▶ [Records]:
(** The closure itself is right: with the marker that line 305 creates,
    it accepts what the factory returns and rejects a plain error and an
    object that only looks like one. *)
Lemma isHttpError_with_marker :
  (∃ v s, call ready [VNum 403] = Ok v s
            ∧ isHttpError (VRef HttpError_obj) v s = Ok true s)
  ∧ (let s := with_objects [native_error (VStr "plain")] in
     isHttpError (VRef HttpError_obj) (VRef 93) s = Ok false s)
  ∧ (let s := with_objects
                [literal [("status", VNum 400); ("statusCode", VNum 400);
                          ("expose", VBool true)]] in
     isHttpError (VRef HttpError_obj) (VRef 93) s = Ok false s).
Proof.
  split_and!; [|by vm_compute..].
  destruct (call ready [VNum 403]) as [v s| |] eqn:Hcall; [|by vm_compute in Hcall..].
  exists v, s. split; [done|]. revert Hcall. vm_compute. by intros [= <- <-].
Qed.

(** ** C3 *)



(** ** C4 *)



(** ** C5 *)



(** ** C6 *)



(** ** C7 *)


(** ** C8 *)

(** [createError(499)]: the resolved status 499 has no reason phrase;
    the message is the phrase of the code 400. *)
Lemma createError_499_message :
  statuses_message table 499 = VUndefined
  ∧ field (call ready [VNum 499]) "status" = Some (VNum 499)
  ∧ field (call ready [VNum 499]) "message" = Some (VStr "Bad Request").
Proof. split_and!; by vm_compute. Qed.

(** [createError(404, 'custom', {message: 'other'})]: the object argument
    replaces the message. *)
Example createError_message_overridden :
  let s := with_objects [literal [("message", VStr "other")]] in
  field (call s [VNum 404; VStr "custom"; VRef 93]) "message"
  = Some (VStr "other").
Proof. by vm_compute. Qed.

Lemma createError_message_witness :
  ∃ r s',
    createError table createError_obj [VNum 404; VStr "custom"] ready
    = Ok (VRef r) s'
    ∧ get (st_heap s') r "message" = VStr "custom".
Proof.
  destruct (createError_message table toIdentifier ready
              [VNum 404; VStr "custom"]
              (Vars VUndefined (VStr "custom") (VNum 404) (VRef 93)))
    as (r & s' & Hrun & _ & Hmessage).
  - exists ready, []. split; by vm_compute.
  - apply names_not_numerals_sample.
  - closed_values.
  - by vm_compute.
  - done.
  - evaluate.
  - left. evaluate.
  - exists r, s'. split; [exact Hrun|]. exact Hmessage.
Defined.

==

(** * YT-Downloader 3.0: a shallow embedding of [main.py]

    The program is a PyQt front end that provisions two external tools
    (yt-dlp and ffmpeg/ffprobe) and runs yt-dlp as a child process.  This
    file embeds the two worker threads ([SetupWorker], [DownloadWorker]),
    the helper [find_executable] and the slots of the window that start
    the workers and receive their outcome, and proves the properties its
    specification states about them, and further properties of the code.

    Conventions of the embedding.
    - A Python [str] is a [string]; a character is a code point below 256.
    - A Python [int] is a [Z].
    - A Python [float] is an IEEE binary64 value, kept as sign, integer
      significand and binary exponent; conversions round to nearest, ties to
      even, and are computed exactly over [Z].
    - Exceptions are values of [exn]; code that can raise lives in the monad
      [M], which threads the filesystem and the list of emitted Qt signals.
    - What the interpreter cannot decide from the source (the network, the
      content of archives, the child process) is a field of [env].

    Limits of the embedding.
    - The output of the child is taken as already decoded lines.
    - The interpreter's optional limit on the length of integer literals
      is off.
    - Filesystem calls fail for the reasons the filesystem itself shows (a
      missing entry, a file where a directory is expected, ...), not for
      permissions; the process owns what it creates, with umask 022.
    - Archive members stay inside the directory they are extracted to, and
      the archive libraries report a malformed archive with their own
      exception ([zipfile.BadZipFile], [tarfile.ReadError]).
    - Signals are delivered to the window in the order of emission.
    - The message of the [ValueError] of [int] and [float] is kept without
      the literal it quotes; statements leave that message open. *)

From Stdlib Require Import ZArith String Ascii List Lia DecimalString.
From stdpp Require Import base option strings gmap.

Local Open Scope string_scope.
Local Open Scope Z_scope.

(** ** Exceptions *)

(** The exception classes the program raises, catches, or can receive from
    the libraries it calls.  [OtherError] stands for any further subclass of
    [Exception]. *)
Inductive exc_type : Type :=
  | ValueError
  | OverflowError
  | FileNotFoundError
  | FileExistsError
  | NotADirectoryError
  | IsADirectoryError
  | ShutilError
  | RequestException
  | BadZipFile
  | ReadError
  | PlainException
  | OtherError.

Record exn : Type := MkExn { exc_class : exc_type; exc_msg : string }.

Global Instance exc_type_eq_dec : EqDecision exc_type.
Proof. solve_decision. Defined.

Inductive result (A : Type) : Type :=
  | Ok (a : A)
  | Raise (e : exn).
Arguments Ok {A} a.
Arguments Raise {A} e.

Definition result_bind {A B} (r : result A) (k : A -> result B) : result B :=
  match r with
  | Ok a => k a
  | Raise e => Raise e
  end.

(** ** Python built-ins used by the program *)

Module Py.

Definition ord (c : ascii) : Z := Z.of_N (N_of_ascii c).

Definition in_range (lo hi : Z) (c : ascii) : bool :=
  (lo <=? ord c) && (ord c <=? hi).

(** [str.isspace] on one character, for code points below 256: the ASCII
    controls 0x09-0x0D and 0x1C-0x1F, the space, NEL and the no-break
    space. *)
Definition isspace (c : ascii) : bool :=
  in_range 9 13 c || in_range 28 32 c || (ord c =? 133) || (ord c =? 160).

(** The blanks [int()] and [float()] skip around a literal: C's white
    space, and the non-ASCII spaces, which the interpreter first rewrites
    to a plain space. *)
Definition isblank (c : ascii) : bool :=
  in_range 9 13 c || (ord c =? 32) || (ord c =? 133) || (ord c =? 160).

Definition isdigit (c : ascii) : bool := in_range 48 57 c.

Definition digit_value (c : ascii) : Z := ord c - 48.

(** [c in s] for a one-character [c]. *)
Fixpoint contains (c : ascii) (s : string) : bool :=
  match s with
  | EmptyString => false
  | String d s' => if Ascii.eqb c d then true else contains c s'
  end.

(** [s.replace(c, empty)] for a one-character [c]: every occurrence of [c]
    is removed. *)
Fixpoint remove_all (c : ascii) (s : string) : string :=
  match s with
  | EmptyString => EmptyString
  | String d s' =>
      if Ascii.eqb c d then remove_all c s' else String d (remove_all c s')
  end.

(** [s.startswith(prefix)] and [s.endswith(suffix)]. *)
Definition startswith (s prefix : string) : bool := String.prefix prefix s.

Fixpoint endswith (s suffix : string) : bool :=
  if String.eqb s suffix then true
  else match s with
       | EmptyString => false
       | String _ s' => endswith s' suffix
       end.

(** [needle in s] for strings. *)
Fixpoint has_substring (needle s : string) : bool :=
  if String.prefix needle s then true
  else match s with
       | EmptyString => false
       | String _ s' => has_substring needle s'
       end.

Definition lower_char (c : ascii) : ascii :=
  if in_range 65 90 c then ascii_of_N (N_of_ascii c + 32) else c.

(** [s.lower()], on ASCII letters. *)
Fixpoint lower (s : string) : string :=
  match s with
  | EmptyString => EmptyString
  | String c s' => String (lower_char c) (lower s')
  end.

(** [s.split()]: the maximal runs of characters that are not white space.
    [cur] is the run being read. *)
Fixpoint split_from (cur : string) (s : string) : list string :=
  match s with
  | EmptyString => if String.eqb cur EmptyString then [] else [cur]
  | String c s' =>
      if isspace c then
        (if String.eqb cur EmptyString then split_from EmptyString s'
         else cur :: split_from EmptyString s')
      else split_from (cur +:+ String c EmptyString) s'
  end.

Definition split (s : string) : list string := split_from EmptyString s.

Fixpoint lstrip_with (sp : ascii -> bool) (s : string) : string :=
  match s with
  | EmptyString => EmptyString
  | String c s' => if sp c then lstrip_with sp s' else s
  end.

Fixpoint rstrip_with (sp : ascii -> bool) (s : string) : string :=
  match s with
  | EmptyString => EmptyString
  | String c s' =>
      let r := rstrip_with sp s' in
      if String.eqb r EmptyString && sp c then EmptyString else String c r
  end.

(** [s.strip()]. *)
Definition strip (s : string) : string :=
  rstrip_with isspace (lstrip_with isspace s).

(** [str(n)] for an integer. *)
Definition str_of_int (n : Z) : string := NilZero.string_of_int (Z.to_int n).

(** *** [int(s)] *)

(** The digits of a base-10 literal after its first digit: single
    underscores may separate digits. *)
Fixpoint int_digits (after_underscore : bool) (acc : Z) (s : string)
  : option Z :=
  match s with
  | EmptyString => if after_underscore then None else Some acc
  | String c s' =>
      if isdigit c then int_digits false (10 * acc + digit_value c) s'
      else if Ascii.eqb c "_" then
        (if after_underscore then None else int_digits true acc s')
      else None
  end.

▶ [Directions]: Your answer must be a single number: the count of lines in the records that hold the word "kept".

▶ [Solution for this exercise]: 2